(Saved data entries)
>>>>

(* ===== verification/PaymentsRun.v ===== *)
(** * Credit purchases: a run of them

    A run of [payments], computed by [PostgresRun]: a checkout, a second one that finds
    the first open, and the notifications of its payment, twice at once and once more.
    The witnesses of the theorems use it. *)

From stdpp Require Import base gmap strings list relations.
From Stdlib Require Import ZArith Ascii Lia.
From S2P Require Import Prelude Text Nostr Effect Postgres PostgresRun Credits CreditsSpec Payments PaymentsSpec PaymentsBooks PaymentsCalls PaymentsSafety.

Local Open Scope Z_scope.
Local Open Scope list_scope.

#[export] Instance PayLock_eq_dec : EqDecision PayLock.
Proof. solve_decision. Defined.

Definition pay_externb (c : PayDb) (w : PayWrite) (ls : list PayLock) : bool :=
  match w with
  | WCredit a source e =>
      negb (bool_decide (ce_type e = Purchase)) && bool_decide (ce_reference e = None) &&
      bool_decide (credits c !! (a, source) = None) && bool_decide (ls = [LkCredit a source])
  | WPayAccount id => bool_decide (ls = [LkAccount id])
  | WPayAccountGone id =>
      bool_decide (ls = [LkAccount id]) && bool_decide (map_Forall (λ _ i, pi_account i ≠ id) (intents c)) &&
      bool_decide (map_Forall (λ k _, k.1 ≠ id) (credits c))
  | WNotice n _ => bool_decide (notices c !! no_event n = None) && bool_decide (ls = [LkEvent (no_event n)])
  | _ => false
  end.

Lemma pay_externb_spec c w ls : pay_externb c w ls = true → pay_extern c w ls.
Proof.
  destruct w; simpl; rewrite ?andb_true_iff, ?negb_true_iff, ?bool_decide_eq_true, ?bool_decide_eq_false; try naive_solver.
  intros [[-> Hi] Hc]. split; [done|]. split; [exact Hi|]. intros s. apply eq_None_not_Some. intros [e He]. by apply (Hc _ _ He).
Qed.

(** ** The run *)

Abbreviation PayCmd := (@Cmd PayWrite PayLock Empty_set no_answer PayCall).
Abbreviation PayReply := (@Reply Empty_set no_answer).

Definition nobody (e : Empty_set) : no_answer e := match e with end.
Definition in_time (now : Z) : PayReply := Build_Reply now true nobody.

Definition checkout (reference key : string) : CreateArgs :=
  {| ca_account := "payer"%string; ca_reference := reference; ca_key := key; ca_pack := "starter"; ca_charge := 500; ca_grant := 4000;
     ca_provider := "stripe"; ca_currency := "USD" |}.

Definition paid_event (event : string) (amount : Z) : Notification :=
  {| no_event := event; no_reference := Some "checkout-1"%string; no_payment := Some "cs_1"%string; no_status := "complete";
     no_amount := Some amount; no_provider := "stripe"; no_currency := "USD" |}.

(** Two checkouts overlap; the session of the first is attached. *)
Definition checkouts : list PayCmd :=
  [Outside (WPayAccount "payer") [LkAccount "payer"%string];
   Arrive (CallCreateIntent (checkout "checkout-1" "key-1")); Arrive (CallCreateIntent (checkout "checkout-2" "key-2"))] ++
  repeat (Run 0 (in_time 1)) 3 ++ [Run 1 (in_time 2)] ++ repeat (Run 0 (in_time 1)) 4 ++ repeat (Run 1 (in_time 2)) 6 ++
  [Arrive (CallAttach "checkout-1" "cs_1"); Run 2 (in_time 3)].

(** Its payment is reported twice at once, and once more under another event. *)
Definition reports : list PayCmd :=
  checkouts ++
  [Arrive (CallNotify (paid_event "evt_1" 500)); Arrive (CallNotify (paid_event "evt_1" 500))] ++
  repeat (Run 3 (in_time 4)) 5 ++ [Run 4 (in_time 4)] ++ repeat (Run 3 (in_time 4)) 5 ++ repeat (Run 4 (in_time 4)) 5 ++
  [Arrive (CallNotify (paid_event "evt_2" 500))] ++ repeat (Run 5 (in_time 5)) 10 ++
  [Outside (WCredit "payer" "email:1" {| ce_type := Usage; ce_amount := -700; ce_reference := None |}) [LkCredit "payer" "email:1"];
   Arrive (CallCreateIntent (checkout "checkout-1" "key-1"))] ++ repeat (Run 6 (in_time 6)) 8 ++ [Lose 6%nat].

Abbreviation pay_run script := (after_script pay_apply pay_exec tt empty_pay_db pay_program pay_externb script).

Lemma reports_ran : payments (pay_run reports).
Proof. apply script_reachable; [exact pay_externb_spec|by vm_compute]. Qed.

(** ** The witnesses *)

Definition before_payment : PayHistory := take 15 (history (pay_run reports)).
Definition after_payment : PayHistory := drop 15 (history (pay_run reports)).

Lemma split_payment : history (pay_run reports) = before_payment ++ after_payment.
Proof. exact (eq_sym (take_drop 15 (history (pay_run reports)))). Qed.

Lemma payments_serializable_witness :
  credits (pay_tables before_payment) = ∅ ∧ is_Some (credits (pay_tables (before_payment ++ after_payment)) !! ("payer"%string, "stripe:cs_1"%string)) ∧
  pay_steps (pay_tables before_payment) (pay_tables (before_payment ++ after_payment)).
Proof.
  split; [by vm_compute|]. split; [by vm_compute; eexists|].
  pose proof (payments_serializable _ reports_ran before_payment after_payment split_payment) as H. by rewrite split_payment in H.
Defined.

Lemma purchases_exact_witness :
  let d := pay_database (pay_run reports) in
  purchased "payer" d = 4000 ∧ purchased "payer" d = granted "payer" d ∧
  ∃ i payment, intents d !! pi_reference i = Some i ∧ paid_for i payment d ∧ purchase_source (pi_provider i) payment = "stripe:cs_1"%string.
Proof.
  intros d. destruct (purchases_exact _ reports_ran) as (Hsum & _ & Hrows & _). split; [by vm_compute|].
  split; [exact (Hsum "payer"%string)|].
  assert (credits d !! ("payer"%string, "stripe:cs_1"%string) =
    Some {| ce_type := Purchase; ce_amount := 4000; ce_reference := Some "checkout-1"%string |}) as He by (by vm_compute).
  destruct (Hrows _ _ _ He eq_refl) as (_ & _ & i & payment & Hi & Hp & _ & Hs & _).
  exists i, payment. exact (conj Hi (conj Hp (eq_sym Hs))).
Defined.

Lemma notification_truthful_witness :
  let d := pay_database (pay_run reports) in
  (∃ j payment, intents d !! pi_reference j = Some j ∧ paid_for j payment d ∧ Some payment = Some "cs_1"%string) ∧
  (NotificationApplied = NotificationDuplicate ∨ NotificationDuplicate = NotificationDuplicate).
Proof.
  intros d.
  assert (tasks (pay_run reports) !! 3%nat =
    Some (Build_Task (CallNotify (paid_event "evt_1" 500)) 13 (Pure (OutNotified (Ok NotificationApplied))))) as H3 by (by vm_compute).
  assert (tasks (pay_run reports) !! 4%nat =
    Some (Build_Task (CallNotify (paid_event "evt_1" 500)) 13 (Pure (OutNotified (Ok NotificationDuplicate))))) as H4 by (by vm_compute).
  destruct (notification_truthful _ _ _ _ _ reports_ran H3) as (_ & Hpaid & Honce). split.
  - destruct (Hpaid eq_refl eq_refl) as (j & payment & _ & Hj & Hp & _ & Hfor). exists j, payment. split; [exact Hj|]. split; [exact Hfor|].
    by rewrite <-Hp.
  - exact (Honce 4%nat _ _ _ H4 eq_refl ltac:(done)).
Defined.

Lemma checkout_truthful_witness :
  ∃ j k, intents (pay_database (pay_run reports)) !! pi_reference j = Some k ∧ intent_forward j k ∧ pi_status j = IntentPending ∧
    pi_status k = IntentPaid.
Proof.
  assert (tasks (pay_run reports) !! 0%nat =
    Some (Build_Task (CallCreateIntent (checkout "checkout-1" "key-1")) 1
      (Pure (OutCreated (Ok (IntentCreated (new_intent 1 (checkout "checkout-1" "key-1")))))))) as H by (by vm_compute).
  destruct (proj2 (checkout_truthful _ _ _ _ _ reports_ran H) _ (or_introl eq_refl)) as (k & Hk & Hf & _).
  exists (new_intent 1 (checkout "checkout-1" "key-1")), k. split; [exact Hk|]. split; [exact Hf|]. split; [done|].
  assert (pi_status <$> intents (pay_database (pay_run reports)) !! "checkout-1"%string = Some IntentPaid) as Hs by (by vm_compute).
  simpl in Hk. rewrite Hk in Hs. by injection Hs.
Defined.
(** * Size-constrained region merging (scrm.py): model and verification

    The development embeds [src/scrm/scrm.py] shallowly.  The region
    adjacency graph is the [skimage.future.graph.RAG] object the code
    mutates in place (a [networkx.Graph]: an insertion-ordered node
    dictionary, an insertion-ordered adjacency dictionary per node, and one
    attribute dictionary per edge shared by both directions), the edge
    queue is the Python list the code hands to [heapq], and a heap item is
    the four-element list [[wt, n1, n2, valid]] that the queue and the
    edge's attribute dictionary both reference.

    Modelling choices:
    - The library code [scrm.py] calls ([networkx.Graph], [RAG] and
      [rag_mean_color] of scikit-image, [heapq]) is modelled after its
      sources; [rag_mean_color] for a two-dimensional label array, an
      image with three channels and connectivity 1, as [scrm] calls it.
    - Python integers (node ids, labels, pixel counts, the two counters)
      are [Z].
    - A float64 is an IEEE 754 binary64 number with rounding to nearest,
      ties to even: the three channels of a colour array are primitive
      floats ([PrimFloat.float]), and the stopping test, which mixes
      integers of any size with one float, is computed on their
      specification ([SpecFloat.spec_float]).  Where Python raises
      [OverflowError] because an integer is too large for a float, the
      model goes on with an infinity; this needs integers beyond 2^1023.
    - Edge weights are kept abstract in the theorems: a type [W] with the
      comparisons the heap uses and the norm [weight_scrm] computes.  The
      examples instantiate it with the floats and the Euclidean norm.
    - Objects mutated through more than one reference live in stores
      indexed by allocation number: [edata] for the edge attribute
      dictionaries, [items] for the heap items.
    - The attribute dictionaries have all their keys from the start:
      [rag_mean_color] creates an edge before it knows its weight and a
      node before it knows its mean colour, and the model fills these two
      with a zero until the loops of [rag_mean_color] that assign them
      have run.  Nothing reads them in between.
    - Python iterates a [set] in an order the language leaves open; the
      model iterates the neighbour set of [merge_nodes] in the order
      source-neighbours first.  No theorem below depends on that order. *)

From Stdlib Require Import ZArith Lia.
From Stdlib Require PrimFloat SpecFloat FloatOps.
From stdpp Require Import base tactics option numbers list.

Local Open Scope Z_scope.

<<<<

_TASK STATEMENT_. Write out exactly the lines above between the line with "H3 by (by vm_compute)." and the line with "assert (tasks (pay_run reports) !! 4%nat", inclusive, and nothing beyond them.

_PROBLEM SOLUTION_.
    Some (Build_Task (CallNotify (paid_event "evt_1" 500)) 13 (Pure (OutNotified (Ok NotificationApplied))))) as H3 by (by vm_compute).
  assert (tasks (pay_run reports) !! 4%nat =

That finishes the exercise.